Graph Explorer で https://graph.microsoft.com/v1.0/external/connections/{{connector-id}}/items/{{item-id}}
に対して PUT 要求を呼び出します。
{
"acl": [
{
"type": "everyone",
"value": "{{tenant-id}}",
"accessType": "grant"
}
],
"properties": {
"iconUrl": "https://github.com/twitter/twemoji/blob/master/assets/72x72/1f607.png",
"title": "サンプル記事",
"iconUrl": "https://github.com/karamem0/articles/2024_07_01_090000",
"description": "これはサンプル記事の投稿です。",
"created": "2024-07-01T00:00:00Z",
"updated": "2024-07-01T00:00:00Z"
},
"content": {
"value": "これはサンプル記事の投稿です。",
"type": "text"
}
}
ユーザー アクティビティの追加
Graph Explorer で https://graph.microsoft.com/v1.0/external/connections/{{connector-id}}/items/{{item-id}}/addActivities
に対して POST 要求を呼び出します。
{
"activities": [
{
"@odata.type": "#microsoft.graph.externalConnectors.externalActivity",
"type": "created",
"startDateTime": "2024-07-01T09:00:00Z",
"performedBy": {
"type": "user",
"id": "{{user-id}}"
}
}
]
}
結果の種類の追加
Microsoft 365 管理センターから結果の種類を追加します。
バーティカルの種類の追加
Microsoft 365 管理センターからバーティカルを追加します。
追加後に有効にするのを忘れないようにします。
結果のインライン表示の有効化
Microsoft 365 管理センターでバーティカルの すべて を選択し コネクタの結果を管理する をクリックします。作成した結果の種類をインライン表示するように設定します。
実行結果
まずは Microsoft Search で正しく表示されることを確認します。バーティカルが追加されていること、すべての検索結果に追加したコネクタの結果が表示されれば成功です。

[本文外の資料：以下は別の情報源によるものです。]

(** X13: the checks of [prepareInputsOutputs] in the order they are made: a
    model without exactly one input is refused whatever else holds; with one
    input, a channel count other than 3 is refused whatever the outputs are;
    with a 3-channel input, a number of outputs other than 2 is refused. *)
Theorem prepareInputsOutputs_errors (m : ModelFaceBoxes) (model : OvModel) :
  (length (inputs model) ≠ 1%nat →
   prepareInputsOutputs m model
   = Throws (logic_error
       "FaceBoxes model wrapper expects models that have only 1 input"))
  ∧ (∀ input c,
       inputs model = [input] →
       channels_idx (getInputLayout input) = Returns c →
       port_shape input !!! c ≠ 3%nat →
       prepareInputsOutputs m model
       = Throws (logic_error "Expected 3-channel input"))
  ∧ (∀ input c w h,
       inputs model = [input] →
       channels_idx (getInputLayout input) = Returns c →
       port_shape input !!! c = 3%nat →
       width_idx (getInputLayout input) = Returns w →
       height_idx (getInputLayout input) = Returns h →
       length (outputs model) ≠ 2%nat →
       prepareInputsOutputs m model
       = Throws (logic_error
           "FaceBoxes model wrapper expects models that have 2 outputs")).
Proof.
  unfold prepareInputsOutputs. repeat split.
  - intros Hin. apply Nat.eqb_neq in Hin. by rewrite Hin.
  - intros input c Hin Hc H3. rewrite Hin. cbn [length Nat.eqb negb].
    change ([input] !!! 0%nat) with input. rewrite Hc.
    cbn [mbind outcome_bind]. apply Nat.eqb_neq in H3. by rewrite H3.
  - intros input c w h Hin Hc H3 Hw Hh Hout. rewrite Hin.
    cbn [length Nat.eqb negb].
    change ([input] !!! 0%nat) with input. rewrite Hc.
    cbn [mbind outcome_bind]. rewrite H3. cbn [Nat.eqb negb].
    rewrite Hw. cbn [mbind outcome_bind]. rewrite Hh. cbn [mbind outcome_bind].
    apply Nat.eqb_neq in Hout. by rewrite Hout.
Qed.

Copilot for Microsoft 365 でも結果が返ってくることを確認します。
おわりに
現在 Azure AI Search を使った RAG システムは主流となっています。しかし、Microsoft Graph カスタム コネクタを使うことで、検索インターフェースを統合できるだけではなく、Copilot for Microsoft 365 でも利用できるようになります。かなり利用価値は高いですし、実装の難易度やアーキテクチャも Azure AI Search も場合とほとんど変わりません。今回は紹介しませんでしたが、組み込みのアクセス制御機能を利用すれば、よりセキュアに構築することもできます。今後、セマンティック インデックスのサポートも期待できるところです。ぜひ Microsoft Graph カスタム コネクタの利用を検討いただければと思います。